Scan the records below for the line with "induction fuel as" and the line with "Theorem save_load_roundtrip calloc". Repeat those two lines and every line between them exactly, and nothing else.
=== Section Start ===
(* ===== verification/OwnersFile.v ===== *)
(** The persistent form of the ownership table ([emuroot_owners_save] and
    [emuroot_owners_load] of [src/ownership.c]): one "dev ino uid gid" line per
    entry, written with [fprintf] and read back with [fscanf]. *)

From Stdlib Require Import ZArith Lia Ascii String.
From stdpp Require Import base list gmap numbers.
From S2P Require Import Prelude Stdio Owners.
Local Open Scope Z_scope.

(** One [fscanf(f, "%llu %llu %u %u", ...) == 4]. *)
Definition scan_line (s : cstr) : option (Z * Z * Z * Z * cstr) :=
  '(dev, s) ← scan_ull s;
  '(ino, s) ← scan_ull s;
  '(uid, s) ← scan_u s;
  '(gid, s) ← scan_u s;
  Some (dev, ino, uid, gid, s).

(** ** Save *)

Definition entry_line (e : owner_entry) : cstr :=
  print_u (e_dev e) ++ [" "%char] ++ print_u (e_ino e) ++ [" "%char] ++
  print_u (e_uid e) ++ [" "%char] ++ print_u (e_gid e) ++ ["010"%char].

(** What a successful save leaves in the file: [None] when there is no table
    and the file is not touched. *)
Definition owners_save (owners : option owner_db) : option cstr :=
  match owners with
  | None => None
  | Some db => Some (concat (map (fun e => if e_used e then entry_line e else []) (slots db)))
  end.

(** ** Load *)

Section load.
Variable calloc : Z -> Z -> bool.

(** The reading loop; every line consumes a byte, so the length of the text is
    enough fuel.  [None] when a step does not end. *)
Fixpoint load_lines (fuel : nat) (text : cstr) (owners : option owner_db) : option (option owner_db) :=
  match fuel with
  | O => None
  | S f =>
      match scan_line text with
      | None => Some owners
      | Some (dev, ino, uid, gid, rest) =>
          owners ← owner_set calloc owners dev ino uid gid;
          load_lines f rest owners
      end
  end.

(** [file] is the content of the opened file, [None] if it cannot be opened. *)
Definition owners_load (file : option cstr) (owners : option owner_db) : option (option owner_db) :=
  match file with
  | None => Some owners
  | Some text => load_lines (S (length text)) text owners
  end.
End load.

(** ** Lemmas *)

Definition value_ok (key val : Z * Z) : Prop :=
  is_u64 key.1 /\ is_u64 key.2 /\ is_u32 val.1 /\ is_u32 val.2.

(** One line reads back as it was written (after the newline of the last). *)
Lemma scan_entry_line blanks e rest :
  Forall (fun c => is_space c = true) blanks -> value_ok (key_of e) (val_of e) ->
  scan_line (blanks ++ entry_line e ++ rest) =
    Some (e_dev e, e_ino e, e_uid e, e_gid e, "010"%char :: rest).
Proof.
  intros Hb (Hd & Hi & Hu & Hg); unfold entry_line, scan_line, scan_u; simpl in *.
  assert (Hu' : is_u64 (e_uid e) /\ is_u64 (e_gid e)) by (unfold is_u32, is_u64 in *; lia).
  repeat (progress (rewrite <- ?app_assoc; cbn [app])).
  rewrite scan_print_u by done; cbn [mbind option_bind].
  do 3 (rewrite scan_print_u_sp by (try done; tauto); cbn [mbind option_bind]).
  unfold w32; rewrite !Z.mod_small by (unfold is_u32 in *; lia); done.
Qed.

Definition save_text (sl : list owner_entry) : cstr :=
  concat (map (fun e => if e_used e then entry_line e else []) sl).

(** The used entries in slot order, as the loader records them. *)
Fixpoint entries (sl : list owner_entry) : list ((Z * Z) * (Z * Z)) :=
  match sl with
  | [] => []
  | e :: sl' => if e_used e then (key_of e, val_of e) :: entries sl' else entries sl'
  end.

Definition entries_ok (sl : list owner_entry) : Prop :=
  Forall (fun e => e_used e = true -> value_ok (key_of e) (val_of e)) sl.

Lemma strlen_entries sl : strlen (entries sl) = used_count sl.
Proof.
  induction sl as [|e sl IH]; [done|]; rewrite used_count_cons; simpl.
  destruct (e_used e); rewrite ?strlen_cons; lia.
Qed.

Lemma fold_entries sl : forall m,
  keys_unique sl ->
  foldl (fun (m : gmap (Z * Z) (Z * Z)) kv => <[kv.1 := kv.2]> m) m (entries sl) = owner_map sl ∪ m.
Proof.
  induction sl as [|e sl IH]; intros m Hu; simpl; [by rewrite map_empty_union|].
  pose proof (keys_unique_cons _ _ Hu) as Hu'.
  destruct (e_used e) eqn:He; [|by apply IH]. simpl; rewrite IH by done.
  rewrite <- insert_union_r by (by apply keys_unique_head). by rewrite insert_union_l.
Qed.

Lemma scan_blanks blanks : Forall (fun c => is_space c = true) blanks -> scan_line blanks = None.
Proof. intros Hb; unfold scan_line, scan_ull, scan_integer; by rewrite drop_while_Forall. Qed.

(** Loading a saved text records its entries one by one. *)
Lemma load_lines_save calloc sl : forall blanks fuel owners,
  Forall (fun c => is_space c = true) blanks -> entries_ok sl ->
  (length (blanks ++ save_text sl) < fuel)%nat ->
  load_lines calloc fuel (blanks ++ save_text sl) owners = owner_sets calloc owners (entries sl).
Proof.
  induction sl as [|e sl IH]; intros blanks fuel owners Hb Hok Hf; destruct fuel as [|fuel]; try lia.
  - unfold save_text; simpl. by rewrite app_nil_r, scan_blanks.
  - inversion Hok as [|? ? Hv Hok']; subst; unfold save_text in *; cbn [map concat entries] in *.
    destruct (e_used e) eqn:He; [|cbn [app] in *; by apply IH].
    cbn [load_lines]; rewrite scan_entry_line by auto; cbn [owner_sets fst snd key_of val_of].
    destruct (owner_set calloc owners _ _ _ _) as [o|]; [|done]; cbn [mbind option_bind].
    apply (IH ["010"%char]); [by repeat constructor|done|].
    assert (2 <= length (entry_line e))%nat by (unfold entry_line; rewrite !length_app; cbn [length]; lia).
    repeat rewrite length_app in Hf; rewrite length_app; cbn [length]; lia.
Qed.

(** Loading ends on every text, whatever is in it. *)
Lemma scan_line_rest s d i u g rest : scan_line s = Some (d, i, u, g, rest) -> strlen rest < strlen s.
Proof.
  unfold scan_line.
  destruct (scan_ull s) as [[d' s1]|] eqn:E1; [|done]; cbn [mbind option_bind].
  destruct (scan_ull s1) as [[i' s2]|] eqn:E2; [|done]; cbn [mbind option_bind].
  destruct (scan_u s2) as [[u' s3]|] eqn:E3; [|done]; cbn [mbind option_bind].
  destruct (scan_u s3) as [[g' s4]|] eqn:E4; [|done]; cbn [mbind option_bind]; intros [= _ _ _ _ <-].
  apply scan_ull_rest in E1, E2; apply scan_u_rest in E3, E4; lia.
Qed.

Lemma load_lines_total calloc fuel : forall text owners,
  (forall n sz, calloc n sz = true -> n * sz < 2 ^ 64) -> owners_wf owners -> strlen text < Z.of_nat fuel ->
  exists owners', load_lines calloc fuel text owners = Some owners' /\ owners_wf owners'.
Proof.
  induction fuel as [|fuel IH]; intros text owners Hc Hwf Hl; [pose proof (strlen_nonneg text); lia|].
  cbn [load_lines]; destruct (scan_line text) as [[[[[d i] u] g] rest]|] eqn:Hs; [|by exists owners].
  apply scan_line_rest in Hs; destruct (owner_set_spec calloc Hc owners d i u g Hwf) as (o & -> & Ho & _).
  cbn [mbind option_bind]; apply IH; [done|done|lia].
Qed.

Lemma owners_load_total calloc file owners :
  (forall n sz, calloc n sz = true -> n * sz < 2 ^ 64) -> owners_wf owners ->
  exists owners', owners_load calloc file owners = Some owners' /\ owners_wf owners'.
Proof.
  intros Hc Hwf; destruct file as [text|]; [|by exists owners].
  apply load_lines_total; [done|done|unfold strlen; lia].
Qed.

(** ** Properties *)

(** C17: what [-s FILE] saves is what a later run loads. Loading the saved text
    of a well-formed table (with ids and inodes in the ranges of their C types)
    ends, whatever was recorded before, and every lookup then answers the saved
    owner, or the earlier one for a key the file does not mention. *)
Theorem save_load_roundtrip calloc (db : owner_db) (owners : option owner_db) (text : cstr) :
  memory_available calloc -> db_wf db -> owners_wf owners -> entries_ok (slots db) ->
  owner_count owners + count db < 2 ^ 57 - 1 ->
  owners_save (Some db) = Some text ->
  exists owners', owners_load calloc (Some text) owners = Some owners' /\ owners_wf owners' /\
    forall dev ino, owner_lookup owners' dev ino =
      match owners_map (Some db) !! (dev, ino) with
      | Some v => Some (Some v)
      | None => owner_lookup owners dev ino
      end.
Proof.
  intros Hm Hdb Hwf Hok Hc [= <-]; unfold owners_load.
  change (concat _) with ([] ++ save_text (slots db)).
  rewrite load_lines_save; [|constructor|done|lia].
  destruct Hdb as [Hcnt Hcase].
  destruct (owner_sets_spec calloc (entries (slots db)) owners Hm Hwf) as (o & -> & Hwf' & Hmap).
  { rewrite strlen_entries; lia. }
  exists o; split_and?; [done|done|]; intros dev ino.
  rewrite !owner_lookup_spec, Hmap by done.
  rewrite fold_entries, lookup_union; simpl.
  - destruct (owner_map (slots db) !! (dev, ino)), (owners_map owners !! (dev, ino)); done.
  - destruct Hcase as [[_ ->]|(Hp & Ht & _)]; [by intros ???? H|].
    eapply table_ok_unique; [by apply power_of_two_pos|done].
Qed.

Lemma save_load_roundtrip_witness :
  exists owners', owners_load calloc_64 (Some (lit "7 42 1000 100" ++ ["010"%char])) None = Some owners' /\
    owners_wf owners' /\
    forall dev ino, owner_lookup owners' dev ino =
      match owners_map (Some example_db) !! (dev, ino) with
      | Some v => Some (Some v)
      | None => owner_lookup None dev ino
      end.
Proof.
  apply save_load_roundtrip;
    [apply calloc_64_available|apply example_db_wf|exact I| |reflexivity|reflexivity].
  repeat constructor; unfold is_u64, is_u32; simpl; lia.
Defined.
=== Section End ===
=== Section Start ===
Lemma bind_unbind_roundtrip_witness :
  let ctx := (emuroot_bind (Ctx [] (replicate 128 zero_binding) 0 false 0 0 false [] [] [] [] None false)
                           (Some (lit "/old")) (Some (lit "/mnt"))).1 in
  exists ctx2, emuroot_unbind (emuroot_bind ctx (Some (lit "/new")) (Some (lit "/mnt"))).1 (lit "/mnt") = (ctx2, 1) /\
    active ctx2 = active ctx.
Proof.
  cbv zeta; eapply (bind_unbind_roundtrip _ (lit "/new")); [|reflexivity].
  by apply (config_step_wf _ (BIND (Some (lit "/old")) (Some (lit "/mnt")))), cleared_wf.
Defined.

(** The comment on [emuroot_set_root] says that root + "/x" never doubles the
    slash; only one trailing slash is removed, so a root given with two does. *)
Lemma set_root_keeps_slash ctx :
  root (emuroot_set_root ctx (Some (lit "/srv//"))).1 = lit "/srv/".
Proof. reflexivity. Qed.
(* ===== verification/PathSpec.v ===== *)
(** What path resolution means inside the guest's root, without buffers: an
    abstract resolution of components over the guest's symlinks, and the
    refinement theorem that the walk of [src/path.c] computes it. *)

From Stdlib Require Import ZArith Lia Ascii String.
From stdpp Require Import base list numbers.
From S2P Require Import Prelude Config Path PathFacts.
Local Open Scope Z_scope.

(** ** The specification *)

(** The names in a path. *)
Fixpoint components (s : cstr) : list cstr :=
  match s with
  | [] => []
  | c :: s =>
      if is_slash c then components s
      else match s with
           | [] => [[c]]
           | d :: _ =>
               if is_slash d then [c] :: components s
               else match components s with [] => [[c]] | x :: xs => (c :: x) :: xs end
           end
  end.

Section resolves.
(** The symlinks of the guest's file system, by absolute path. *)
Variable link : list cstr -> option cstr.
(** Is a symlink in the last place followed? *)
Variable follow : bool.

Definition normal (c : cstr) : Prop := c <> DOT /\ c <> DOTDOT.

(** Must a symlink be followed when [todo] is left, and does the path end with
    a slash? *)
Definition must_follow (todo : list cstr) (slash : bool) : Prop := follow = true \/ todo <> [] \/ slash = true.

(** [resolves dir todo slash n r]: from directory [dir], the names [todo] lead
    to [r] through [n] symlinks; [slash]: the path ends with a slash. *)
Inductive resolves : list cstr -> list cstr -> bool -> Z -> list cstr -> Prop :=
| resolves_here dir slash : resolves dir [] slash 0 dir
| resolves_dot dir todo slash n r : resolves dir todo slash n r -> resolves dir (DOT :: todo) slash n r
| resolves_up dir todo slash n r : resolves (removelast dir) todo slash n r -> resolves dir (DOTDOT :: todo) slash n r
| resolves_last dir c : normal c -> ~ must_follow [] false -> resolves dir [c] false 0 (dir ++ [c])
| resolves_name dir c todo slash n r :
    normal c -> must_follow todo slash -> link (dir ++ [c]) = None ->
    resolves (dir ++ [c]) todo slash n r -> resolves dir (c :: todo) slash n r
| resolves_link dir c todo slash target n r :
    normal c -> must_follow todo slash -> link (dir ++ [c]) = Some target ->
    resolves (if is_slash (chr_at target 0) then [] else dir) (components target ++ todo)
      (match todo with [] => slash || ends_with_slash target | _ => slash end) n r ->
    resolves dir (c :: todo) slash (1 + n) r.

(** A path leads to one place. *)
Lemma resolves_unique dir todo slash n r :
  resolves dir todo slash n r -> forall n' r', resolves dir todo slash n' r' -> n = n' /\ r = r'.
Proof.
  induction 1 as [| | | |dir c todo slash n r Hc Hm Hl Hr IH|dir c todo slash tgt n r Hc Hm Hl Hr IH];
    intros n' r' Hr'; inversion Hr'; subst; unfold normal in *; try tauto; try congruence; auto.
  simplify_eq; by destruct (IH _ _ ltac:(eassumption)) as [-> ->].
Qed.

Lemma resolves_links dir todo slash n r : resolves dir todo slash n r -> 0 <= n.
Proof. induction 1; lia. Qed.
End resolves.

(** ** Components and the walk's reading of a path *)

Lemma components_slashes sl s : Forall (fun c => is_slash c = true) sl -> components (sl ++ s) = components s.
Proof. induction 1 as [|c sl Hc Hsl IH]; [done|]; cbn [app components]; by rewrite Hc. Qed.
=== Section End ===
[Solution to this task]
  induction fuel as [|fuel IH]; intros text owners Hc Hwf Hl; [pose proof (strlen_nonneg text); lia|].
  cbn [load_lines]; destruct (scan_line text) as [[[[[d i] u] g] rest]|] eqn:Hs; [|by exists owners].
  apply scan_line_rest in Hs; destruct (owner_set_spec calloc Hc owners d i u g Hwf) as (o & -> & Ho & _).
  cbn [mbind option_bind]; apply IH; [done|done|lia].
Qed.

Lemma owners_load_total calloc file owners :
  (forall n sz, calloc n sz = true -> n * sz < 2 ^ 64) -> owners_wf owners ->
  exists owners', owners_load calloc file owners = Some owners' /\ owners_wf owners'.
Proof.
  intros Hc Hwf; destruct file as [text|]; [|by exists owners].
  apply load_lines_total; [done|done|unfold strlen; lia].
Qed.

(** ** Properties *)

(** C17: what [-s FILE] saves is what a later run loads. Loading the saved text
    of a well-formed table (with ids and inodes in the ranges of their C types)
    ends, whatever was recorded before, and every lookup then answers the saved
    owner, or the earlier one for a key the file does not mention. *)
Theorem save_load_roundtrip calloc (db : owner_db) (owners : option owner_db) (text : cstr) :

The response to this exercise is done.